City of Eloy v. Pinal County

761 P.2d 1102, 158 Ariz. 198, 8 Ariz. Adv. Rep. 34, 1988 Ariz. App. LEXIS 149
CourtCourt of Appeals of Arizona
DecidedMay 19, 1988
Docket1 CA-CIV 9520, 1 CA-CIV 9570
StatusPublished
Cited by1 cases

This text of 761 P.2d 1102 (City of Eloy v. Pinal County) is published on Counsel Stack Legal Research, covering Court of Appeals of Arizona primary law. Counsel Stack provides free access to over 12 million legal documents including statutes, case law, regulations, and constitutions.

Bluebook
City of Eloy v. Pinal County, 761 P.2d 1102, 158 Ariz. 198, 8 Ariz. Adv. Rep. 34, 1988 Ariz. App. LEXIS 149 (Ark. Ct. App. 1988).

Opinion

OPINION

CORCORAN, Judge.

Juanita and James Dawdy filed suit pursuant to A.R.S. § 42-451 to foreclose their redemption right on 9 parcels of property they claimed to have purchased by paying delinquent taxes to the Pinal County Treasurer. The Dawdys named as defendants City of Eloy, Pinal County and its Treasurer, and all other parties they found to have an interest of record in any of the properties.

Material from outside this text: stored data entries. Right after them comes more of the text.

(** The store handlers, on every branch. *)
Lemma memory_store uf i h a op s : Mem.memory uf i = Some h -> store_access i = Some a ->
  h op s = store_result a op s.
Proof.
  intros E Ha. unfold store_result, update_ra.
  assert (forall n v, length (Mem.to_be n v) = n) as Hb by (intros; apply length_be_bytes).
  assert (forall n v, length (Mem.to_le n v) = n) as Hl
    by (intros; unfold Mem.to_le; rewrite length_reverse; apply length_be_bytes).
  destruct i; try discriminate Ha; injection Ha as <-; injection E as <-;
    cbn [a_ea a_size a_update repr a_le];
    cbv beta delta [Mem.STDX Mem.STWX Mem.STHX Mem.STBX Mem.STDUX Mem.STWUX Mem.STHUX Mem.STBUX
      Mem.STDBRX Mem.STWBRX Mem.STHBRX Mem.STB Mem.STH Mem.STD Mem.STBU Mem.STHU Mem.STWU Mem.STDU];
    rewrite ?run_store_update; erewrite run_store by (apply Hb || apply Hl); try reflexivity.
  all: destruct (2 ^ 32 <=? _); [reflexivity|]; destruct (read_bytes _ _ _); reflexivity.
Qed.

Lemma run_load uf n cv ea op s : (0 < n <= 128)%nat -> wf (thread s) ->
  In ea [Mem.ea_x; Mem.ea_xu; Mem.ea_d; Mem.ea_m; Mem.ea_ds; Mem.ea_dsu; Mem.ea_i] ->
  Mem.load uf n cv ea op s =
  match feed_result uf n (ea op (thread s)) s with
  | (inl e, s') => (inl e, s')
  | (inr v, s') => (inr (), Mach (set_gpr op.[f_rd] (cv v) (thread s')) (vmem s'))
  end.
Proof.
  intros Hn Hp Hea. unfold Mem.load. rewrite bind_run. cbn [gets]. rewrite bind_run.
  rewrite feed_data_spec; [by destruct (feed_result _ _ _ s) as [[]]|done| |apply Hp].
  apply (ea_range ea op (thread s) Hp Hea).
Qed.

Lemma run_load_update uf n cv ea op s :
  Mem.load_update uf n cv ea op s =
  match Mem.load uf n cv ea op s with
  | (inr _, s') => (inr (), Mach (set_gpr op.[f_ra] (ea op (thread s)) (thread s')) (vmem s'))
  | r => r
  end.
Proof.
  unfold Mem.load_update, Mem.load. rewrite !bind_run. cbn [gets]. rewrite !bind_run.
  by destruct (Mem.ppu_feed_data _ _ _ s) as [[e|x] s1].
Qed.

(** The load handlers, on every branch. *)
Lemma memory_load uf i h a op s : Mem.memory uf i = Some h -> load_access i = Some a ->
  wf (thread s) -> h op s = load_result uf a op s.
Proof.
  intros E Ha Hp. unfold load_result, update_ra.
  destruct i; try discriminate Ha; injection Ha as <-; injection E as <-;
    cbn [a_ea a_size a_update];
    cbv beta delta [Mem.LDX Mem.LWZX Mem.LHZX Mem.LBZX Mem.LWAX Mem.LHAX Mem.LDUX Mem.LWZUX
      Mem.LBZUX Mem.LHZUX Mem.LWAUX Mem.LHAUX Mem.LDBRX Mem.LWBRX Mem.LHBRX Mem.LBZ Mem.LHZ
      Mem.LWZ Mem.LHA Mem.LBZU Mem.LHZU Mem.LWZU Mem.LHAU Mem.LD Mem.LWA Mem.LDU];
    rewrite ?run_load_update, run_load by (lia || done || (simpl; tauto));
    destruct (feed_result _ _ _ _) as [[e|v] s']; reflexivity.
Qed.

(** *** Values through memory *)

(** Reversing the byte order of the low [n] bytes. *)
Definition bswap (n : nat) (v : Z) : Z := be_value (reverse (be_bytes n v)).

(** What a load sees of a value stored with the same size. *)
Definition reload (st ld : access) (v : Z) : Z :=
  let w := if xorb (a_le st) (a_le ld) then bswap (a_size st) v
           else wrap (8 * Z.of_nat (a_size st)) v in
  if a_signed ld then u64 (sgn (8 * Z.of_nat (a_size st)) w) else w.

Lemma value_of_repr st ld v : a_size st = a_size ld -> value_of ld (repr st v) = reload st ld v.
Proof.
  intros E. unfold value_of, repr, reload, bswap. rewrite <- E.
  destruct (a_le st), (a_le ld); cbn [xorb]; rewrite ?reverse_involutive, ?be_value_bytes; done.
Qed.


Lemma wf_write_bytes m a bs : map_Forall (fun _ b => in_u 8 b) m -> Forall (in_u 8) bs ->
  map_Forall (fun _ b => in_u 8 b) (write_bytes m a bs).
Proof.
  intros Hm Hbs. revert m a Hm. induction Hbs as [|b bs Hb Hbs IH]; intros m a Hm; [done|].
  cbn [write_bytes]. apply IH, map_Forall_insert_2; done.
Qed.

(** A machine with [n] zero bytes mapped at [a], and register [r] holding [v]. *)
Definition sample_machine (a : Z) (n : nat) (p : ppu_thread) : machine :=
  Mach p (Vm (write_bytes ∅ a (replicate n 0)) ∅).

Lemma wf_sample_machine a n p : wf p -> wf_machine (sample_machine a n p).
Proof.
  intros Hp. split; [done|]. split; [|done]. apply wf_write_bytes; [done|].
  apply Forall_replicate. unfold in_u. lia.
Qed.


(** A store instruction that completes wrote exactly the object representation of the
    register at the effective address, and changed nothing but (in the update forms) [ra];
    one that is left by an exception changed nothing, and the address did not fit 32 bits
    or some byte of the object was not mapped. *)
Theorem store_exact uf i h a op s : Mem.memory uf i = Some h -> store_access i = Some a ->
  let ea := a_ea a op (thread s) in
  let n := Z.of_nat (a_size a) in
  match h op s with
  | (inr _, s') =>
      ea < 2 ^ 32 /\ thread s' = update_ra a op.[f_ra] ea (thread s) /\
      reservations (vmem s') = reservations (vmem s) /\
      forall k, mem (vmem s') !! k =
        if (ea <=? k) && (k <? ea + n) then repr a (thread s).gpr[op.[f_rs]] !! Z.to_nat (k - ea)
        else mem (vmem s) !! k
  | (inl e, s') =>
      s' = s /\ (e = Narrowing ea /\ 2 ^ 32 <= ea \/
                 e = AccessViolation ea /\ exists k, ea <= k < ea + n /\ mem (vmem s) !! k = None)
  end.
Proof.
  intros E Ha ea n. rewrite (memory_store uf i h a op s E Ha). unfold store_result. fold ea.
  destruct (Z.leb_spec (2 ^ 32) ea); [split; [done|by left]|].
  destruct (read_bytes (mem (vmem s)) ea (a_size a)) as [bs|] eqn:Hr.
  - do 3 (split; [done|]). intros k. cbn [vmem mem]. by rewrite lookup_write_bytes, length_repr.
  - split; [done|right]. split; [done|].
    destruct (existsb (fun k => bool_decide (mem (vmem s) !! (ea + k) = None)) (seqZ 0 n)) eqn:Hx.
    + apply existsb_exists in Hx as (k & Hk%list_elem_of_In%elem_of_seqZ & Hb).
      exists (ea + k). split; [lia|by apply bool_decide_eq_true in Hb].
    + exfalso. apply not_true_iff_false in Hx. apply Hx, existsb_exists.
      unfold read_bytes in Hr. apply mapM_None in Hr. apply Exists_exists in Hr as (k & Hk & HN).
      exists k. split; [by apply list_elem_of_In|by apply bool_decide_eq_true].
Qed.

Lemma store_exact_witness :
  snd (Mem.STDX 0x7ca0212a (sample_machine 0x10000 7 (set_gpr 4 0x10000 ppu_init))) =
  sample_machine 0x10000 7 (set_gpr 4 0x10000 ppu_init).
Proof.
  pose proof (store_exact false Itype.STDX Mem.STDX _ 0x7ca0212a
    (sample_machine 0x10000 7 (set_gpr 4 0x10000 ppu_init)) eq_refl eq_refl) as H.
  destruct (Mem.STDX _ _) as [[e|u] s'] eqn:E; [exact (proj1 H)|].
  vm_compute in E. discriminate E.
Defined.
(* ===== verification/PpuString.v ===== *)
(** String and multiple load/store instructions.

    [LSWX], [LSWI], [LMW] are instances of one loop over a cyclic range of registers
    ([load_core]), [STSWX], [STSWI], [STMW] of [store_core]; the round trip is proved
    once for the cores. *)

From Stdlib Require Import ZArith Lia Bool.
From stdpp Require Import base tactics option list numbers gmap.
From S2P Require Import Prelude BitField PpuOpcodes PpuState PpuInt PpuIntWf PpuMem PpuMemSpec.
Local Open Scope Z_scope.
Local Open Scope word_scope.

(** ** The common core *)

Definition load_core (uf : bool) (N rd addr : Z) : M () :=
  '(rd, addr) ← Mem.lswx_words uf (Z.to_nat (N / 4)) rd addr;
  if negb (N mod 4 =? 0) then
    value ← Mem.lswx_bytes uf (Z.to_nat (N mod 4)) 0 addr 0;
    Mem.set_reg rd value
  else mret ().

Definition store_core (N rs addr : Z) : M () :=
  '(rs, addr) ← Mem.stswx_words (Z.to_nat (N / 4)) rs addr;
  if negb (N mod 4 =? 0) then
    value ← gets (fun ppu => u32 ppu.gpr[rs]);
    Mem.stswx_bytes (Z.to_nat (N mod 4)) 0 addr value
  else mret ().

Lemma bind_ext {A B} (m : M A) (k k' : A -> M B) s :
  (forall x s', k x s' = k' x s') -> (m ≫= k) s = (m ≫= k') s.
Proof. intros H. rewrite !bind_run. destruct (m s) as [[e|x] s']; [done|apply H]. Qed.

Lemma bind_assoc {A B C} (m : M A) (k : A -> M B) (l : B -> M C) s :
  ((m ≫= k) ≫= l) s = (m ≫= (fun x => k x ≫= l)) s.
Proof. rewrite !bind_run. by destruct (m s) as [[e|x] s']. Qed.

Lemma next_reg r : (r + 1) .& 31 = (r + 1) mod 32.
Proof. change 31 with (Z.ones 5). by rewrite Z.land_ones by lia. Qed.

(** ** The byte images *)

(** Bytes of the words in [k] registers from [r], cyclically. *)
Fixpoint reg_bytes (k : nat) (r : Z) (p : ppu_thread) : list Z :=
  match k with
  | O => []
  | S k => be_bytes 4 p.gpr[r] ++ reg_bytes k ((r + 1) .& 31) p
  end.

Definition has (m : gmap Z Z) (a : Z) (bs : list Z) : Prop :=
  read_bytes m a (length bs) = Some bs.

Lemma has_lookup m a bs : has m a bs <->
  forall i, (i < length bs)%nat -> m !! (a + Z.of_nat i) = bs !! i.
Proof. unfold has. rewrite read_bytes_lookup. naive_solver. Qed.

Lemma has_app m a l1 l2 : has m a (l1 ++ l2) <-> has m a l1 /\ has m (a + Z.of_nat (length l1)) l2.
Proof.
  rewrite !has_lookup, length_app. split.
  - intros H. split; intros i Hi.
    + rewrite H by lia. by apply lookup_app_l.
    + replace (a + Z.of_nat (length l1) + Z.of_nat i) with (a + Z.of_nat (length l1 + i)) by lia.
      rewrite H, lookup_app_r by lia. f_equal. lia.
  - intros [H1 H2] i Hi. destruct (decide (i < length l1)%nat).
    + rewrite H1, lookup_app_l by lia. done.
    + rewrite lookup_app_r by lia. rewrite <- H2 by lia. f_equal. lia.
Qed.

Lemma has_write m a bs : has (write_bytes m a bs) a bs.
Proof. apply read_write_bytes_eq. Qed.

Lemma write_bytes_app m a l1 l2 :
  write_bytes m a (l1 ++ l2) = write_bytes (write_bytes m a l1) (a + Z.of_nat (length l1)) l2.
Proof.
  revert m a. induction l1 as [|b l1 IH]; intros m a; cbn [app write_bytes length].
  - f_equal. lia.
  - rewrite IH. f_equal. lia.
Qed.

(** ** Stores *)

Lemma length_reg_bytes k r p : length (reg_bytes k r p) = (4 * k)%nat.
Proof.
  revert r. induction k; intros r; [done|]. cbn [reg_bytes]. rewrite length_app, length_be_bytes, IHk. lia.
Qed.

Fixpoint nth_reg (k : nat) (r : Z) : Z :=
  match k with O => r | S k => nth_reg k ((r + 1) .& 31) end.

Lemma nth_reg_mod k r : 0 <= r < 32 -> nth_reg k r = (r + Z.of_nat k) mod 32.
Proof.
  revert r. induction k; intros r Hr; cbn [nth_reg].
  - rewrite Z.add_0_r, Z.mod_small by lia. done.
  - rewrite IHk by (rewrite next_reg; apply Z.mod_pos_bound; lia).
    rewrite next_reg, Z.add_mod_idemp_l by lia. f_equal. lia.
Qed.

(** A completed word write. *)
Lemma vm_write_inv a bs s s' : vm_write a bs s = (inr (), s') ->
  s' = Mach (thread s) (Vm (write_bytes (mem (vmem s)) a bs) (reservations (vmem s))).
Proof. unfold vm_write. destruct (read_bytes _ _ _); [by intros [= <-]|done]. Qed.

Lemma bind_inv {A B} (m : M A) (k : A -> M B) s y s' : (m ≫= k) s = (inr y, s') ->
  exists x s1, m s = (inr x, s1) /\ k x s1 = (inr y, s').
Proof. rewrite bind_run. destruct (m s) as [[e|x] s1]; [done|eauto]. Qed.

Lemma vm_cast_inv a x s s' : vm_cast a s = (inr x, s') -> x = a /\ s' = s /\ a < 2 ^ 32.
Proof. unfold vm_cast. destruct (Z.ltb_spec a (2 ^ 32)); [by intros [= <- <-]|done]. Qed.

Lemma stswx_words_run k r addr s x s' : 0 <= addr ->
  Mem.stswx_words k r addr s = (inr x, s') ->
  x = (nth_reg k r, if decide (k = O) then addr else addr + 4 * Z.of_nat k) /\
  s' = Mach (thread s) (Vm (write_bytes (mem (vmem s)) addr (reg_bytes k r (thread s)))
         (reservations (vmem s))) /\
  (k <> O -> addr + 4 * Z.of_nat k - 4 < 2 ^ 32).
Proof.
  revert r addr s. induction k as [|k IH]; intros r addr s Ha H.
  { injection H as <- <-. split; [done|]. split; [by destruct s as [? []]|done]. }
  cbn [Mem.stswx_words] in H. apply bind_inv in H as (a & s1 & Hc & H).
  apply vm_cast_inv in Hc as (-> & -> & Hlt).
  apply bind_inv in H as (v & s1 & [= <- <-] & H).
  apply bind_inv in H as ([] & s1 & Hw%vm_write_inv & H). subst s1.
  rewrite wrap_small in H by (unfold in_u; lia).
  apply IH in H as (-> & -> & Hb); [|lia]. cbn [thread vmem mem reservations].
  split; [|split].
  - cbn [nth_reg]. destruct (decide (S k = O)); [done|]. destruct (decide (k = O)); f_equal; lia.
  - cbn [reg_bytes]. rewrite write_bytes_app, length_be_bytes. done.
  - intros _. destruct k; [lia|]. specialize (Hb ltac:(done)). lia.
Qed.

(** The bytes of an incomplete last word. *)
Fixpoint tail_bytes (t : nat) (byte value : Z) : list Z :=
  match t with
  | O => []
  | S t => u8 (Z.shiftr value ((3 .^ byte) * 8)) :: tail_bytes t (byte + 1) value
  end.

Lemma tail_bytes_take t v : (t < 4)%nat -> tail_bytes t 0 v = take t (be_bytes 4 v).
Proof.
  intros Ht. destruct t as [|[|[|[|t]]]]; try lia; cbn [tail_bytes be_bytes app take];
    change (3 .^ 0) with 3; change (3 .^ (0 + 1)) with 2; change (3 .^ (0 + 1 + 1)) with 1;
    by rewrite ?Z.shiftr_shiftr by lia.
Qed.

Lemma length_tail_bytes t byte v : length (tail_bytes t byte v) = t.
Proof. revert byte. induction t; intros; simpl; auto. Qed.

The City of Eloy, a municipal corporation located in Pinal County, answered, counterclaimed, and crossclaimed against the Pinal County Treasurer regarding the piece of property listed in the Dawdys’ complaint as Parcel 3. The city alleged that Parcel 3 was a subdivision lot that had been purchased by the city before the Dawdys had acquired their supposed interest in the property, that liens for unpaid taxes assessed and levied against the property were extinguished upon the city’s purchase of the property, and that the Pinal County Treasurer therefore could not have given any interest in the property to the Dawdys. Alternatively, the city alleged that because it had acquired the property pursuant to the Slum Clearance and Redevelopment *199 Law, A.R.S. § 36-1471(2) (the statute), the property became exempt under A.R.S. § 36-1486 from any levy, sale, execution, or other judicial process including judicial or administrative foreclosure based upon the ownership of any lien for unpaid real property taxes.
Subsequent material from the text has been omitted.